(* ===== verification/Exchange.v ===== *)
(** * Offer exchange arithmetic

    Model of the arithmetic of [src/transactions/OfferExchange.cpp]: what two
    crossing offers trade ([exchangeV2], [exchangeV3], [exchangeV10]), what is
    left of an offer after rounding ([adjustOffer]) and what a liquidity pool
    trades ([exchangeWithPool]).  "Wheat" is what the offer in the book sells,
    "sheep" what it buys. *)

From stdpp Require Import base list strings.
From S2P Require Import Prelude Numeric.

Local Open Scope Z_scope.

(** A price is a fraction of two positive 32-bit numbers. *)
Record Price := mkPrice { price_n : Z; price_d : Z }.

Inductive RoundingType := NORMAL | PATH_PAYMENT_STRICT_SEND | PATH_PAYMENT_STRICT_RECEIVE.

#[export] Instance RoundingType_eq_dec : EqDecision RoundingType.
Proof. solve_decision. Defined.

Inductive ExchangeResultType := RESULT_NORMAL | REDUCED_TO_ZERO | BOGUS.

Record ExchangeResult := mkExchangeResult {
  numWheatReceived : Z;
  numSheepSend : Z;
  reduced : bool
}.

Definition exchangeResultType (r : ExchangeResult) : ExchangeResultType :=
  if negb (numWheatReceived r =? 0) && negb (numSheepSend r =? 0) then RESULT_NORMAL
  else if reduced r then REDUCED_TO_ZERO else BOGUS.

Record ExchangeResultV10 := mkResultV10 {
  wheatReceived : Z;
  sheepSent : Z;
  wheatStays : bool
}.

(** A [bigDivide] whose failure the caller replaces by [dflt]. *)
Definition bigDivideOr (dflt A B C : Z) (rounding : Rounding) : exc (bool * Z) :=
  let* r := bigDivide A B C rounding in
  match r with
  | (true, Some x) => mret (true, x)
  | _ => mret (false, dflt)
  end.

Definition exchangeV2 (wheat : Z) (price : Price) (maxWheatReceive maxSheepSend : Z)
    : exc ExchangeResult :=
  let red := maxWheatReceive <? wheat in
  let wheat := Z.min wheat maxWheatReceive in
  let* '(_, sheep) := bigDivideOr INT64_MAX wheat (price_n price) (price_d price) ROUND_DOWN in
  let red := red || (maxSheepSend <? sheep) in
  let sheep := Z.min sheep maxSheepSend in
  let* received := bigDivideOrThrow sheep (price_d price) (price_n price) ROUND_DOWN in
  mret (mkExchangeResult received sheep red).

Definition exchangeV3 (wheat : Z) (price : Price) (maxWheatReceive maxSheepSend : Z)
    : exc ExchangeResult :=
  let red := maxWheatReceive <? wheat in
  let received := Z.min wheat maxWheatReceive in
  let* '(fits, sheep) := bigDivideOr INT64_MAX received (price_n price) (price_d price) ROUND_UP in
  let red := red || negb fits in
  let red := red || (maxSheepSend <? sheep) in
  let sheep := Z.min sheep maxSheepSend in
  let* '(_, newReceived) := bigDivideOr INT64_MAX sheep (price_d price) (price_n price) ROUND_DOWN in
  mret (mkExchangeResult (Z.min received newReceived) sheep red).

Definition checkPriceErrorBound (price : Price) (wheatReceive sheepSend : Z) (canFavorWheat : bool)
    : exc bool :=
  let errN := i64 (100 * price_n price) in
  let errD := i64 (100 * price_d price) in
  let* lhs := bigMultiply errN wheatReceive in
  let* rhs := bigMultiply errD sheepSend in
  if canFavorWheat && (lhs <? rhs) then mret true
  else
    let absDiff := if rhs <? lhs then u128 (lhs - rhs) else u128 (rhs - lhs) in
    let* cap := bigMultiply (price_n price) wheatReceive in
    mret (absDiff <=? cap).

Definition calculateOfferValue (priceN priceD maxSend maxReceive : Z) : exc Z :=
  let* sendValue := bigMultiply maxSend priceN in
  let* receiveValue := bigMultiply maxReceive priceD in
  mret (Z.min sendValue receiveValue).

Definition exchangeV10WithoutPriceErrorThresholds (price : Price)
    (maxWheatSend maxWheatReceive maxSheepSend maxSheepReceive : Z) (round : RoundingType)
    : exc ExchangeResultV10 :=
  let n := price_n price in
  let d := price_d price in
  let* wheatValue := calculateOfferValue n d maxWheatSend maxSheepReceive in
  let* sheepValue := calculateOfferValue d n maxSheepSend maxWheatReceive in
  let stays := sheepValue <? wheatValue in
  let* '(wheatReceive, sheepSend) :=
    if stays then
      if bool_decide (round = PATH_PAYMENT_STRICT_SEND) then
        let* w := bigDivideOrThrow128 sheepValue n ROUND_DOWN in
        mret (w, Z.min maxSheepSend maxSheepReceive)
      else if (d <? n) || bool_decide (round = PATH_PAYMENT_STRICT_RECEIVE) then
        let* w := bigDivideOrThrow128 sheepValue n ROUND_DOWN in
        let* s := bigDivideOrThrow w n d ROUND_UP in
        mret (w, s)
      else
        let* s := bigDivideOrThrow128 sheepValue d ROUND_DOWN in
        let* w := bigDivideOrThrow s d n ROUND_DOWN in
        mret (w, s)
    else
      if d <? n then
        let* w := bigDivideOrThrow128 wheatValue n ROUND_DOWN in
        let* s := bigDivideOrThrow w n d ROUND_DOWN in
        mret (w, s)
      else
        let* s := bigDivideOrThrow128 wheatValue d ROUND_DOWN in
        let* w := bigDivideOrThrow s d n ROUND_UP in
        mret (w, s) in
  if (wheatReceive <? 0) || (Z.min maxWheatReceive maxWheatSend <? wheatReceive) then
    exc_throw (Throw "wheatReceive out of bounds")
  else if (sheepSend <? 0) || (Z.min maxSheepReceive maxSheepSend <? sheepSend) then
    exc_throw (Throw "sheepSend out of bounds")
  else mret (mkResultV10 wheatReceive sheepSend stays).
● ● ●
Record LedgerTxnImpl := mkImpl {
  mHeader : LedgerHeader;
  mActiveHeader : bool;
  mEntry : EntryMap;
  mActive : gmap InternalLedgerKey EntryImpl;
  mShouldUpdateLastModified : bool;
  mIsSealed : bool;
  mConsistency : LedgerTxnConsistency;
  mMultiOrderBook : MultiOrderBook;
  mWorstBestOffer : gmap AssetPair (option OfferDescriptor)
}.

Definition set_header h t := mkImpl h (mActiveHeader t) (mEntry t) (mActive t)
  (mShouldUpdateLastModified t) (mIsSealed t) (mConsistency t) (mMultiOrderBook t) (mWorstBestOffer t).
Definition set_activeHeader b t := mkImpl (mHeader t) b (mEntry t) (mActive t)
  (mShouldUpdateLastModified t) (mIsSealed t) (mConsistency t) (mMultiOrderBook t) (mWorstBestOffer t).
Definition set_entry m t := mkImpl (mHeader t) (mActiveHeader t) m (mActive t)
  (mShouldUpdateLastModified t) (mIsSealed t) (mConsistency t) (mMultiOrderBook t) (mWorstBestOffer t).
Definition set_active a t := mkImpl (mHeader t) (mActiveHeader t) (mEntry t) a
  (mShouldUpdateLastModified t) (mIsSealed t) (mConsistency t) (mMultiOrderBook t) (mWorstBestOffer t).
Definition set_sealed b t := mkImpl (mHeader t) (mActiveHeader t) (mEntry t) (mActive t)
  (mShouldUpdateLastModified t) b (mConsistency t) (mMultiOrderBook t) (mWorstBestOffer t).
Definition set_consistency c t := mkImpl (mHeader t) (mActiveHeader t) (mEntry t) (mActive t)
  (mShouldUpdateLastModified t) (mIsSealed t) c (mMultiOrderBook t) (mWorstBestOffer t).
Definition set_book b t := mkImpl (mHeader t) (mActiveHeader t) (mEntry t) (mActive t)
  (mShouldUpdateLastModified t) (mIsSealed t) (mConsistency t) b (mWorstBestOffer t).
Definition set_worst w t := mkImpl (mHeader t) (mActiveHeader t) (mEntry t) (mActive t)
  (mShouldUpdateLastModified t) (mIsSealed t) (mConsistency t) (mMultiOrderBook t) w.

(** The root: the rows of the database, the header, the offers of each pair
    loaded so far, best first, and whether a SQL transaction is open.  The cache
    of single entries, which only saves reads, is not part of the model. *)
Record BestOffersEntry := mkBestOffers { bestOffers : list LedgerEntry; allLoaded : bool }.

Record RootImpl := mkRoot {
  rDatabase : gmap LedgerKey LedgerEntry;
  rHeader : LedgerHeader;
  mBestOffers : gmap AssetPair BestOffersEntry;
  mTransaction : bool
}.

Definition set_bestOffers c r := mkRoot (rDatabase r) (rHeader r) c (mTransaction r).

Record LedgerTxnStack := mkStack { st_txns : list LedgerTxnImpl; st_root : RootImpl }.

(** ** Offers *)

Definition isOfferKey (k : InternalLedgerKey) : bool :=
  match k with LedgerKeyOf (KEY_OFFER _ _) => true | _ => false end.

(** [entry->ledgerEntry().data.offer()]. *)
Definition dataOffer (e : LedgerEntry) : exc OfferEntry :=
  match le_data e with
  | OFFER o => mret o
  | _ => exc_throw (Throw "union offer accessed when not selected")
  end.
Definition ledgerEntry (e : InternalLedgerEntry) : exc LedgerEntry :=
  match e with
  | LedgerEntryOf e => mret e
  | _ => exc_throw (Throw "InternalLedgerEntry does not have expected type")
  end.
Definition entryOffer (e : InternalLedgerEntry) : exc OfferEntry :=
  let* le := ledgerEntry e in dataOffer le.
● ● ●
• **Work required**
Out of the material above, output word for word the line with "Definition set_active a", the line with "Definition set_book b", and all lines between them, with nothing else.

• **Answer for the task**
Definition set_active a t := mkImpl (mHeader t) (mActiveHeader t) (mEntry t) a
  (mShouldUpdateLastModified t) (mIsSealed t) (mConsistency t) (mMultiOrderBook t) (mWorstBestOffer t).
Definition set_sealed b t := mkImpl (mHeader t) (mActiveHeader t) (mEntry t) (mActive t)
  (mShouldUpdateLastModified t) b (mConsistency t) (mMultiOrderBook t) (mWorstBestOffer t).
Definition set_consistency c t := mkImpl (mHeader t) (mActiveHeader t) (mEntry t) (mActive t)
  (mShouldUpdateLastModified t) (mIsSealed t) c (mMultiOrderBook t) (mWorstBestOffer t).
Definition set_book b t := mkImpl (mHeader t) (mActiveHeader t) (mEntry t) (mActive t)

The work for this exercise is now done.